Lemma frame_draw_action f : preserves frame (draw_action f).
Proof.
  unfold draw_action.
  repeat first [ apply frame_buffer_add | apply frame_buffer_get
               | apply frame_policy_do_update | apply frame_Agent_draw_action
               | frame_step ].
Qed.

Lemma frame_episode_start : preserves frame episode_start.
Proof.
  unfold episode_start.
  repeat first [ apply frame_np_random_randint | frame_step ].
Qed.



Lemma frame_fit_head d n : preserves frame (fit_head d n).
Proof.
  unfold fit_head.
  repeat first [ apply frame_replay_memory_get | apply frame_next_q
               | apply frame_approximator_fit | frame_step ].
Qed.

(** [fit] is: add to the replay memory; stop if [n_iterations] is 0;
    otherwise run the head, count the update and update the target. *)
Lemma fit_unfold (d : Dataset) (n : Z) (s : dqn) :
  fit d n s =
  match replay_memory_add d s with
  | (Raise e, s1) => (Raise e, s1)
  | (Ok _, s1) =>
      if n =? 0 then (Ok tt, s1)
      else match fit_head d n s1 with
           | (Raise e, s2) => (Raise e, s2)
           | (Ok _, s2) => _update_target (set_n_updates (_n_updates s2 + 1) s2)
           end
  end.
Proof.
  unfold fit, fit_head. unfold bind at 1.
  destruct (replay_memory_add d s) as [[[]|e] s1]; [|reflexivity].
  destruct (n =? 0); [reflexivity|].
  unfold bind, gets, modify, lift.
  destruct (py_assert (n =? 1) s1) as [[[]|e] s2]; [|reflexivity].
  destruct (replay_memory_get (batch_size (_params s2)) s2) as [[b|e] s3]; [|reflexivity].
  destruct (_next_q (mb_next_state b) (mb_absorbing b) s3) as [[qn|e] s4]; [|reflexivity].
  destruct (broadcast2 _ _ _) as [q|e]; [|reflexivity].
  destruct (approximator_fit (mb_state b) (mb_action b) q s4) as [[[]|e] s5];
    reflexivity.
Qed.

(** The cases of a [fit] call: either it stays inside the frame (it
    raised before counting the update, or [n_iterations] is 0), or it
    went through a framed head to the counted update and the target
    update. *)
Lemma fit_cases (d : Dataset) (n : Z) (s : dqn) :
  (frame s (snd (fit d n s)) /\ (n = 0 \/ exists e, fst (fit d n s) = Raise e)) \/
  (n = 1 /\ exists s2, frame s s2 /\
     fit d n s = _update_target (set_n_updates (_n_updates s + 1) s2)).
Proof.
  rewrite fit_unfold.
  pose proof (frame_replay_memory_add d s) as H1.
  destruct (replay_memory_add d s) as [[[]|e] s1]; simpl in H1.
  2:{ left. split; [exact H1 | right; now exists e]. }
  destruct (Z.eqb_spec n 0) as [->|Hn0].
  { left. split; [exact H1 | now left]. }
  pose proof (frame_fit_head d n s1) as H2.
  destruct (fit_head d n s1) as [[[]|e] s2] eqn:E; simpl in H2.
  2:{ left. split; [exact (frame_trans _ _ _ H1 H2) | right; now exists e]. }
  right. split.
  - unfold fit_head in E. unfold bind at 1 in E.
    destruct (Z.eqb_spec n 1) as [->|Hn1]; [reflexivity|].
    simpl in E. discriminate.
  - exists s2. split; [exact (frame_trans _ _ _ H1 H2)|].
    now rewrite (frame_n_updates _ _ (frame_trans _ _ _ H1 H2)).
Qed.

(** ** [_update_target] *)

Lemma run_DQN_update_target (s : dqn) (tm : Model) :
  target_update_frequency (_params s) <> 0 ->
  target_approximator s = Single tm ->
  DQN_update_target s =
  (Ok tt, if _n_updates s mod target_update_frequency (_params s) =? 0
          then full_sync tm s else s).
Proof.
  intros Hf Ht.
  unfold DQN_update_target, bind, gets, lift, py_mod. simpl.
  destruct (Z.eqb_spec (target_update_frequency (_params s)) 0); [contradiction|].
  destruct (_ mod _ =? 0); [|reflexivity].
  unfold target_set_weights, bind, gets, modify. simpl. rewrite Ht. reflexivity.
Qed.

Lemma py_pos_in_range {A : Type} (l : list A) (i : Z) :
  0 <= i < Z.of_nat (length l) -> py_pos l i = Some (Z.to_nat i).
Proof.
  intros H. unfold py_pos.
  destruct (Z.leb_spec 0 i); [|lia].
  destruct (Z.ltb_spec i (Z.of_nat (length l))); [reflexivity|lia].
Qed.

Lemma target_slot_in_range (ms : list Model) (idx : Z) :
  0 <= idx < Z.of_nat (length ms) ->
  exists m, nth_error ms (Z.to_nat idx) = Some m /\
            target_slot (Ensemble ms) idx = Ok (Z.to_nat idx, m).
Proof.
  intros H. unfold target_slot. rewrite py_pos_in_range by exact H.
  destruct (nth_error ms (Z.to_nat idx)) as [m|] eqn:E.
  - now exists m.
  - apply nth_error_None in E. lia.
Qed.

Lemma run_target_set_weights_idx (s : dqn) (ms : list Model) (idx : Z) (i : nat) (m : Model) :
  target_approximator s = Ensemble ms ->
  target_slot (Ensemble ms) idx = Ok (i, m) ->
  target_set_weights_idx idx s =
  (Ok tt, set_target_approximator
            (Ensemble (list_set ms i (set_weights m (get_weights (approximator s)))))
            (log (TargetSetWeights (Some idx) (get_weights (approximator s))) s)).
Proof.
  intros Ht Hs.
  unfold target_set_weights_idx, bind, gets, modify, lift. simpl.
  rewrite Ht, Hs. simpl. reflexivity.
Qed.

Lemma run_AveragedDQN_update_target (s : dqn) (ms : list Model) :
  target_update_frequency (_params s) <> 0 ->
  0 < n_approximators (_params s) ->
  target_approximator s = Ensemble ms ->
  Z.of_nat (length ms) = n_approximators (_params s) ->
  AveragedDQN_update_target s =
  (Ok tt,
   if _n_updates s mod target_update_frequency (_params s) =? 0 then
     let idx := (_n_updates s / target_update_frequency (_params s))
                  mod n_approximators (_params s) in
     match nth_error ms (Z.to_nat idx) with
     | Some m => slot_sync idx ms (Z.to_nat idx) m s
     | None => s
     end
   else s).
Proof.
  intros Hf HN Ht Hlen.
  unfold AveragedDQN_update_target. unfold bind at 1 2 3, gets, lift, py_mod at 1.
  destruct (Z.eqb_spec (target_update_frequency (_params s)) 0); [contradiction|].
  destruct (_ mod _ =? 0); [|reflexivity].
  unfold bind at 1 2 3, gets, lift, py_div, py_mod.
  destruct (Z.eqb_spec (target_update_frequency (_params s)) 0); [contradiction|].
  destruct (Z.eqb_spec (n_approximators (_params s)) 0); [lia|].
  set (idx := (_ / _) mod _).
  assert (Hidx : 0 <= idx < Z.of_nat (length ms)).
  { rewrite Hlen. apply Z.mod_pos_bound. exact HN. }
  destruct (target_slot_in_range ms idx Hidx) as (m & Hm & Hslot).
  rewrite Hm.
  rewrite (bind_ok _ _ _ _ _ (run_target_set_weights_idx s ms idx _ m Ht Hslot)).
  unfold slot_sync, bind, gets, modify. simpl.
  destruct (_ <? _); reflexivity.
Qed.

(** Whatever the state, [AveragedDQN._update_target] either writes nothing
    and leaves the counter alone, or writes one slot and then increments
    the counter exactly when it is below [n_approximators]. *)
Lemma AveragedDQN_update_target_any (s : dqn) :
  let s' := snd (AveragedDQN_update_target s) in
  cls s' = cls s /\ _params s' = _params s /\ _n_updates s' = _n_updates s /\
  ((calls s' = calls s /\
    _n_fitted_target_models s' = _n_fitted_target_models s /\
    target_approximator s' = target_approximator s) \/
   (exists idx w,
      calls s' = calls s ++ [TargetSetWeights (Some idx) w] /\
      _n_updates s mod target_update_frequency (_params s) = 0 /\
      _n_fitted_target_models s' =
        if _n_fitted_target_models s <? n_approximators (_params s)
        then _n_fitted_target_models s + 1
        else _n_fitted_target_models s)).
Proof.
  assert (Hnone : forall x : dqn,
    cls x = cls x /\ _params x = _params x /\ _n_updates x = _n_updates x /\
    ((calls x = calls x /\
      _n_fitted_target_models x = _n_fitted_target_models x /\
      target_approximator x = target_approximator x) \/
     (exists idx w,
        calls x = calls x ++ [TargetSetWeights (Some idx) w] /\
        _n_updates x mod target_update_frequency (_params x) = 0 /\
        _n_fitted_target_models x =
          if _n_fitted_target_models x <? n_approximators (_params x)
          then _n_fitted_target_models x + 1
          else _n_fitted_target_models x))).
  { intros x. repeat split. left. now repeat split. }
  cbv zeta.
  cbv [AveragedDQN_update_target bind gets lift py_mod py_div].
  destruct (Z.eqb_spec (target_update_frequency (_params s)) 0); [apply Hnone|].
  destruct (Z.eqb_spec (_n_updates s mod target_update_frequency (_params s)) 0) as [Hm|Hm];
    [|apply Hnone].
  destruct (Z.eqb_spec (n_approximators (_params s)) 0); [apply Hnone|].
  set (idx := (_ / _) mod _).
  cbv [target_set_weights_idx bind gets lift modify].
  destruct (target_slot (target_approximator s) idx) as [[i m]|e] eqn:Es;
    [|apply Hnone].
  destruct (target_approximator s) as [tm|ms]; [discriminate Es|].
  simpl.
  destruct (_n_fitted_target_models s <? n_approximators (_params s)); simpl;
    (repeat split; right;
     exists idx, (get_weights (approximator s)); now repeat split).
Qed.

Lemma new_calls_app (s s' : dqn) (l : list call) :
  calls s' = calls s ++ l -> new_calls s s' = l.
Proof.
  intros H. unfold new_calls. rewrite H.
  rewrite skipn_app, skipn_all, Nat.sub_diag. reflexivity.
Qed.

Lemma frame_not_synced (s s' : dqn) : frame s s' -> synced s s' = false.
Proof.
  intros [_ _ _ _ _ _ _ _ (l & Hl & Hs)].
  unfold synced. rewrite (new_calls_app _ _ _ Hl), Hs. reflexivity.
Qed.

Lemma update_target_averaged (s : dqn) :
  averaged (cls s) = true -> _update_target s = AveragedDQN_update_target s.
Proof.
  intros H. unfold _update_target, bind, gets.
  destruct (cls s); try discriminate H; reflexivity.
Qed.

Lemma update_target_base (s : dqn) :
  averaged (cls s) = false -> _update_target s = DQN_update_target s.
Proof.
  intros H. unfold _update_target, bind, gets.
  destruct (cls s); try discriminate H; reflexivity.
Qed.

(** One [fit] call on an averaging agent moves the counter by one exactly
    when it synchronised a slot while the counter was below
    [n_approximators]. *)
Lemma fit_n_fitted (d : Dataset) (n : Z) (s : dqn) :
  averaged (cls s) = true ->
  let s' := snd (fit d n s) in
  cls s' = cls s /\ _params s' = _params s /\
  _n_fitted_target_models s' =
    _n_fitted_target_models s +
    (if synced s s' && (_n_fitted_target_models s <? n_approximators (_params s))
     then 1 else 0).
Proof.
  intros Hc. cbv zeta.
  destruct (fit_cases d n s) as [[Hf _] | [_ (s2 & Hf & E)]].
  - rewrite (frame_not_synced _ _ Hf). simpl.
    destruct Hf. repeat split; try assumption. lia.
  - rewrite E. set (s3 := set_n_updates (_n_updates s + 1) s2).
    assert (Hc3 : averaged (cls s3) = true).
    { unfold s3. simpl. now rewrite (frame_cls _ _ Hf). }
    rewrite (update_target_averaged s3 Hc3).
    destruct (AveragedDQN_update_target_any s3) as (H1 & H2 & _ & H3).
    destruct Hf as [f1 f2 _ _ _ _ f7 _ (l & Hl & Hs)].
    assert (Hn3 : _n_fitted_target_models s3 = _n_fitted_target_models s)
      by exact f7.
    assert (Hp3 : _params s3 = _params s) by exact f2.
    assert (Hcalls3 : calls s3 = calls s ++ l) by exact Hl.
    repeat split.
    + rewrite H1. exact f1.
    + rewrite H2. exact f2.
    + destruct H3 as [(Hcalls & Hnf & _) | (idx & w & Hcalls & _ & Hnf)].
      * unfold synced. rewrite (new_calls_app s _ l) by (rewrite Hcalls; exact Hcalls3).
        rewrite Hs. simpl. rewrite Hnf, Hn3. lia.
      * unfold synced.
        rewrite (new_calls_app s _ (l ++ [TargetSetWeights (Some idx) w])).
        2:{ rewrite Hcalls, Hcalls3. now rewrite app_assoc. }
        rewrite sync_log_app, Hs. simpl.
        rewrite Hnf, Hn3, Hp3.
        destruct (_n_fitted_target_models s <? n_approximators (_params s)); lia.
Qed.

Lemma method_n_fitted (m : method) (s : dqn) :
  averaged (cls s) = true ->
  let s' := run_method m s in
  cls s' = cls s /\ _params s' = _params s /\
  _n_fitted_target_models s' =
    _n_fitted_target_models s +
    (if synced s s' && (_n_fitted_target_models s <? n_approximators (_params s))
     then 1 else 0).
Proof.
  intros Hc. destruct m as [d n|f|]; cbv zeta; simpl run_method.
  - now apply fit_n_fitted.
  - pose proof (frame_draw_action f s) as Hf.
    rewrite (frame_not_synced _ _ Hf). destruct Hf. simpl.
    repeat split; try assumption. lia.
  - pose proof (frame_episode_start s) as Hf.
    rewrite (frame_not_synced _ _ Hf). destruct Hf. simpl.
    repeat split; try assumption. lia.
Qed.

Lemma run_methods_n_fitted (l : list method) (s : dqn) :
  averaged (cls s) = true ->
  let s' := run_methods l s in
  cls s' = cls s /\ _params s' = _params s /\
  _n_fitted_target_models s <= _n_fitted_target_models s' /\
  _n_fitted_target_models s' <=
    Z.max (_n_fitted_target_models s) (n_approximators (_params s)).
Proof.
  revert s. induction l as [|m l IH]; intros s Hc; cbv zeta.
  - simpl. repeat split; lia.
  - simpl. destruct (method_n_fitted m s Hc) as (H1 & H2 & H3).
    assert (Hc' : averaged (cls (run_method m s)) = true) by now rewrite H1.
    destruct (IH (run_method m s) Hc') as (I1 & I2 & I3 & I4).
    unfold run_methods in *. rewrite I1, I2, H1, H2. rewrite H2 in I4.
    repeat split.
    + destruct (synced _ _ && _) in H3; lia.
    + destruct (synced s (run_method m s)); simpl in H3; [|lia].
      destruct (Z.ltb_spec (_n_fitted_target_models s) (n_approximators (_params s))); lia.
Qed.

* * * *

● **REQUIRED ACTION**
Go through the records above and copy every line holding the word "Hlen".

● **OUTPUT FOR THIS EXERCISE**
  intros Hf HN Ht Hlen.
  { rewrite Hlen. apply Z.mod_pos_bound. exact HN. }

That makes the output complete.